The following day, I said good-bye to Karashima-san, knowing that this would not be the last time I’d stop at Seiryo So ryokan. Before leaving the surrounding area altogether, I ventured out to one more onsen hot spring at Takenoyu Jigokudani Onsen Yuka. Takenoyu, or simply called Yuka, attracts many visitors for its high-quality baths and the hot spring facilities’ rustic atmosphere. Ishimatsu-san, who runs the onsen, designed Yuka in such a way that customers can relax fully in the tranquility of the surrounding natural landscape. As I walked past bathhouses nestled in the forest, it felt as if I were leaving civilization and into a retreat away from the stresses of modern-day living.
I grew fond of the hinoki cypress bath from my time at Horei-no-yu, so I chose it again at Yuka. To my delight, Ishimatsu-san took me to a bathhouse that had two cypress baths! I spent a glorious hour going back and forth between the two tubs while being treated to nature’s concert of singing birds and rustling of leaves outside the window of my private bath.
The perfect way to end my time in the Waita Onsen Village area was to have soba buckwheat noodles for lunch at Waremokou. Waita’s moderate temperature and low humidity make it an ideal region for making soba. The restaurant prides itself on its freshly-made soba, and its firm texture and delicate flavors lived up to its billing. Every dish in my Suzuranzen lunch set had soba in it, from the salad to the porridge and the grated yam soba. Even my dessert was a delicious soba-flavored sherbet! Have you ever heard of the debate between which is better: udon noodles or soba noodles? Visiting Waremokou might swing you into a life-long fan of soba.
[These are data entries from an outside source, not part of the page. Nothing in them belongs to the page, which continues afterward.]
(* ===== verification/Lifecycle.v ===== *)
(** * Pod lifecycle: [pkg/provider] translate.go (translatePod), pod.go, ipam.go,
      podnet.go, restart.go (the goroutine), probe.go (failProbe)

    The handlers Virtual Kubelet calls and the goroutines they launch, over the
    IP allocator, the Pod network router, the runtime and the host's files.
    Each handler is one step; a restart is three (its backoff and snapshot, its
    work without the lock, its commit), so that Pods can be deleted and created
    in between. *)

From S2P Require Import Prelude GoStrings GoNet Ipam Host PodNet WireGuard Filepath Sha256 PodSpec PodEnv Volumes.
From S2P Require Import Runtime Provider.

Open Scope Z_scope.

(** The file operations of [os] the provider performs. *)
Record HostFS (W : Type) := mkFS {
  fs_MkdirAll : string → W → W * result string unit;
  fs_WriteFile : string → string → Z → W → W * result string unit;
  fs_Chmod : string → Z → W → W * result string unit;
  fs_RemoveAll : string → W → W * result string unit;
}.
Arguments mkFS {W}. Arguments fs_MkdirAll {W}. Arguments fs_WriteFile {W}. Arguments fs_Chmod {W}.
Arguments fs_RemoveAll {W}.

Inductive CreateError : Type :=
  | CENotReady (e : PodError) | CEVolumeDirs (e : string) | CEVolumeFiles (e : string)
  | CEAllocate (e : IpamError) | CEStartRecovered (e : RtError) | CEPullAuth (e : PodError)
  | CEPull (e : RtError) | CECreate (e : RtError) | CEStart (e : RtError)
  | CENoVMIP | CEAttach (e : NetError).

(** [errdefs.NotFound] *)
Inductive LookupError : Type := EPodNotFound (key : string).

(** ** Translation *)

Definition with_env (s : ContainerSpec) (env : gmap string string) : ContainerSpec :=
  mkSpec (s_Name s) (s_Image s) (s_Command s) (s_Args s) env (s_CPUMillis s) (s_MemoryBytes s)
    (s_Mounts s) (s_DNS s) (s_DNSSearch s) (s_DNSOptions s) (s_User s) (s_ReadOnlyRootFS s) (s_CapAdd s) (s_CapDrop s).

Definition with_name_mounts_dns (s : ContainerSpec) (name : string) (mounts : list Mount)
    (dns : list string * list string * list string) : ContainerSpec :=
  let '(ns, search, opts) := dns in
  mkSpec name (s_Image s) (s_Command s) (s_Args s) (s_Env s) (s_CPUMillis s) (s_MemoryBytes s)
    mounts ns search opts (s_User s) (s_ReadOnlyRootFS s) (s_CapAdd s) (s_CapDrop s).

Definition translatePod (pod : Pod) (policy : VolumePolicy) (dns : DNSConfig) (cms : ConfigMapGetter)
    (secrets : SecretGetter) (tokens : TokenRequester) : result PodError (ContainerSpec * resolvedVolumes) :=
  match unsupportedReasons pod with
  | _ :: _ as rs => Err (EUnsupported rs)
  | [] =>
      match resolveVolumes pod policy cms secrets tokens with
      | Err e => if retryable e then Err e else Err (EUnsupportedVolume e)
      | Ok vols =>
          match pod_Containers pod with
          | [] => Err (EUnsupported [RNoContainers])
          | c :: _ =>
              let spec := translateContainer pod c in
              env <-- resolveEnv pod c cms secrets;
              let spec := match env with Some m => with_env spec m | None => spec end in
              Ok (with_name_mounts_dns spec (WorkloadID (pod_Namespace pod) (pod_Name pod) (c_Name c))
                    (rv_mounts vols) (resolveDNS pod dns), vols)
          end
      end
  end.

Definition vmIPPollAttempts : nat := 20.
When it comes to relaxation and stress relief, Waita Onsen Village in Kumamoto was an unforgettable experience for me, complemented by its people’s warm hospitality. If you’re looking to relax in a soothing private hot spring bath surrounded by majestic natural scenery and experience small-town traditional Japanese culture, then make the serene Waita Onsen village your first onsen destination.